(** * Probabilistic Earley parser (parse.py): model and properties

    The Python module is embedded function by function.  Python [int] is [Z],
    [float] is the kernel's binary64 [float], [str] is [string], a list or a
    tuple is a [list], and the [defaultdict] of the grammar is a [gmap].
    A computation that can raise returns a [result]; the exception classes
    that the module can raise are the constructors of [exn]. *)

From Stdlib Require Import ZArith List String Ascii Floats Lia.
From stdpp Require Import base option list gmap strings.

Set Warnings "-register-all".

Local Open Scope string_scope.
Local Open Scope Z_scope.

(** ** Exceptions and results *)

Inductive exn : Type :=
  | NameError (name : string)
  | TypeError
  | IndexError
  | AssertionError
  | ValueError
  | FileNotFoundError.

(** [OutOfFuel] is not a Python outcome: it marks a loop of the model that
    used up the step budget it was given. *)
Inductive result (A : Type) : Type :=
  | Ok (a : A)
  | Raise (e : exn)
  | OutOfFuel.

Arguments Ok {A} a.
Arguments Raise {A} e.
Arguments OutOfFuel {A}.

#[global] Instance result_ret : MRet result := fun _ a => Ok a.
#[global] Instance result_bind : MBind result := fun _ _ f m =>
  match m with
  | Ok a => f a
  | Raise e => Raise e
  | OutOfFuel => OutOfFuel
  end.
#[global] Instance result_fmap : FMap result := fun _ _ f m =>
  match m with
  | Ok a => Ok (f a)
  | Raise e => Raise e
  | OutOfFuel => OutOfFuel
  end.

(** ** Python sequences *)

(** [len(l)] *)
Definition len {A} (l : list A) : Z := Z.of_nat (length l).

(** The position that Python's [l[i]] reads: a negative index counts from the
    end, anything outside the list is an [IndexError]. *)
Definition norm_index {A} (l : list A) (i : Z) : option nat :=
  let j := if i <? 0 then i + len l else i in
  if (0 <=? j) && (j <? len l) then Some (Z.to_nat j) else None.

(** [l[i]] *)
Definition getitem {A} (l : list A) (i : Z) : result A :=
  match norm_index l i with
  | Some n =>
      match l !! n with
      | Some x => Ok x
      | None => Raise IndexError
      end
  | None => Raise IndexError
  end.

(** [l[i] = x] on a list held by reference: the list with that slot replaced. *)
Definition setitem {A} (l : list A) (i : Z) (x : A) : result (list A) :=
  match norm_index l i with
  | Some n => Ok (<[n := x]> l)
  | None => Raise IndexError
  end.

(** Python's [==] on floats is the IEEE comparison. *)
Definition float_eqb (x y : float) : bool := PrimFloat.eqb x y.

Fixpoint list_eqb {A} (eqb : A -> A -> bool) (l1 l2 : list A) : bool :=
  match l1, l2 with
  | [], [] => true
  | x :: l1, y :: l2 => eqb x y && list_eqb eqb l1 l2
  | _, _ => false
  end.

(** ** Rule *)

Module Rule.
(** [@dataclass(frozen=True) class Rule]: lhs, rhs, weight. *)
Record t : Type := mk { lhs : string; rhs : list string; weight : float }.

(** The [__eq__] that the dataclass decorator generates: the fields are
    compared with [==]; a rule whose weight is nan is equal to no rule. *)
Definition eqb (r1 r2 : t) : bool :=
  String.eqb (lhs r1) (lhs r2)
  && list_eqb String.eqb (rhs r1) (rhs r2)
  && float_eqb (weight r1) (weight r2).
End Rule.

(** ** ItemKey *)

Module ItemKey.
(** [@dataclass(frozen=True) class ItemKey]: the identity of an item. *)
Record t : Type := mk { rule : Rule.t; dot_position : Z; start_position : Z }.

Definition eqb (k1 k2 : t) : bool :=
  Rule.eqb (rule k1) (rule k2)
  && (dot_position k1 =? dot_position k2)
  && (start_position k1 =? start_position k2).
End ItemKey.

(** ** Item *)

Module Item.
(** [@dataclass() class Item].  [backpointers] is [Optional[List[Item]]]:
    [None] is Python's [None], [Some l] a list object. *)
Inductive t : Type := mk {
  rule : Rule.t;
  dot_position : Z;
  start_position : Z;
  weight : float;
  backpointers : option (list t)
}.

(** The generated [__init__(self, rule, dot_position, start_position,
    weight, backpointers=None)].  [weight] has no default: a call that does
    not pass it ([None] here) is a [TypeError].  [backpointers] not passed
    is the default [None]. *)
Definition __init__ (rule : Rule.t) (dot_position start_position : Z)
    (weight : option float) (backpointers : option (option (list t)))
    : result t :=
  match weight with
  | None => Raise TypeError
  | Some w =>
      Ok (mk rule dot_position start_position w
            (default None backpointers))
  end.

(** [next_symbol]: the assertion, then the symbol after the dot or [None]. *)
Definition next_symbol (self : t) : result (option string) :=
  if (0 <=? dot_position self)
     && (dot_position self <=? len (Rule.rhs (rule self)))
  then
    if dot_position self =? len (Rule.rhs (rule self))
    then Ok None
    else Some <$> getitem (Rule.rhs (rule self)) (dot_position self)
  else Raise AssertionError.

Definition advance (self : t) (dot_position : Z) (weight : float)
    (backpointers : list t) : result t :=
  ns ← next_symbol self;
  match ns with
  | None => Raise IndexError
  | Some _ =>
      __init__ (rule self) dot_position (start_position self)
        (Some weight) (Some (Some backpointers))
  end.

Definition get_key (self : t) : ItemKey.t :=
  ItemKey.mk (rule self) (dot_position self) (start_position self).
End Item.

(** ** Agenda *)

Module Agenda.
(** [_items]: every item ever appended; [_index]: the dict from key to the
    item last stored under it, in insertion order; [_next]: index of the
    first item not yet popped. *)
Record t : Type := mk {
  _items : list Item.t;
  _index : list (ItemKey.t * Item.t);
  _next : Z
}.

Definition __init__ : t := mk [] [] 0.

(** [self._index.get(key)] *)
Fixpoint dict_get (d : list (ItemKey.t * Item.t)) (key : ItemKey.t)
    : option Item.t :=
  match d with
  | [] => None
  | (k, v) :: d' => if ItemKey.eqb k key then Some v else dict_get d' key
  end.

━━━━━━━━━━━━━━━━━━━━

• _AIM OF THE TASK_:
Here the job is to transcribe the lines from the first line of the data through the line containing "(** [OutOfFuel] is", inclusive, exactly and with nothing else.

• _TASK SOLUTION_:
(** * Probabilistic Earley parser (parse.py): model and properties

    The Python module is embedded function by function.  Python [int] is [Z],
    [float] is the kernel's binary64 [float], [str] is [string], a list or a
    tuple is a [list], and the [defaultdict] of the grammar is a [gmap].
    A computation that can raise returns a [result]; the exception classes
    that the module can raise are the constructors of [exn]. *)

From Stdlib Require Import ZArith List String Ascii Floats Lia.
From stdpp Require Import base option list gmap strings.

Set Warnings "-register-all".

Local Open Scope string_scope.
Local Open Scope Z_scope.

(** ** Exceptions and results *)

Inductive exn : Type :=
  | NameError (name : string)
  | TypeError
  | IndexError
  | AssertionError
  | ValueError
  | FileNotFoundError.

(** [OutOfFuel] is not a Python outcome: it marks a loop of the model that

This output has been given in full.